(TASK DETAILS) Return every entry exactly as written.

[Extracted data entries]
(** A session: Play, a frame, Space, two more frames.  One tick was
    simulated, the game is paused, and the bitmap holds the shapes of three
    frames: 12 of the first, with three asteroids, and 13 of each of the two
    paused ones. *)
Lemma session_paused :
  let p := exec (run CONFIG [ClickPlay; Frame 16; KeyDown " " "Space"; Frame 32; Frame 48]) page0 in
  State.tick (STATE (world p)) = 1%Z /\ phase (STATE (world p)) = Paused /\
  lastTime (world p) = 48 /\ length (Ctx.painted (context (canvas p))) = 38%nat.
Proof. vm_compute. done. Qed.

(** ** The state machine *)

Lemma step_refines_witness :
  transition (phase (STATE (world page0))) ClickPlay (phase (STATE (world page1))).
Proof. exact (step_refines CONFIG page0 ClickPlay page1 (reachable_ok CONFIG page0 page0_reachable) step_play). Defined.

Lemma step_monotone_witness :
  (State.score (STATE (world page1)) <= State.score (STATE (world page2)))%Z /\
  (State.lives (STATE (world page2)) <= State.lives (STATE (world page1)))%Z.
Proof.
  destruct (step_monotone CONFIG page1 (Frame 16) page2 (reachable_ok CONFIG page1 page1_reachable)
              step_frame eq_refl) as (Hs & [_ Hl] & _).
  exact (conj Hs Hl).
Defined.

Lemma step_new_game_witness :
  phase (STATE (world page1)) = Running /\ State.score (STATE (world page1)) = 0%Z /\
  State.lives (STATE (world page1)) = 3%Z.
Proof.
  destruct (step_new_game CONFIG page0 ClickPlay page1 (reachable_ok CONFIG page0 page0_reachable)
              step_play eq_refl) as (Hph & Hs & Hl & _).
  now split_and!.
Defined.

(TASK RESPONSE)
(** A session: Play, a frame, Space, two more frames.  One tick was
    simulated, the game is paused, and the bitmap holds the shapes of three
    frames: 12 of the first, with three asteroids, and 13 of each of the two
    paused ones. *)
Lemma session_paused :
  let p := exec (run CONFIG [ClickPlay; Frame 16; KeyDown " " "Space"; Frame 32; Frame 48]) page0 in
  State.tick (STATE (world p)) = 1%Z /\ phase (STATE (world p)) = Paused /\
  lastTime (world p) = 48 /\ length (Ctx.painted (context (canvas p))) = 38%nat.
Proof. vm_compute. done. Qed.

(** ** The state machine *)

Lemma step_refines_witness :
  transition (phase (STATE (world page0))) ClickPlay (phase (STATE (world page1))).
Proof. exact (step_refines CONFIG page0 ClickPlay page1 (reachable_ok CONFIG page0 page0_reachable) step_play). Defined.

Lemma step_monotone_witness :
  (State.score (STATE (world page1)) <= State.score (STATE (world page2)))%Z /\
  (State.lives (STATE (world page2)) <= State.lives (STATE (world page1)))%Z.
Proof.
  destruct (step_monotone CONFIG page1 (Frame 16) page2 (reachable_ok CONFIG page1 page1_reachable)
              step_frame eq_refl) as (Hs & [_ Hl] & _).
  exact (conj Hs Hl).
Defined.

Lemma step_new_game_witness :
  phase (STATE (world page1)) = Running /\ State.score (STATE (world page1)) = 0%Z /\
  State.lives (STATE (world page1)) = 3%Z.
Proof.
  destruct (step_new_game CONFIG page0 ClickPlay page1 (reachable_ok CONFIG page0 page0_reachable)
              step_play eq_refl) as (Hph & Hs & Hl & _).
  now split_and!.
Defined.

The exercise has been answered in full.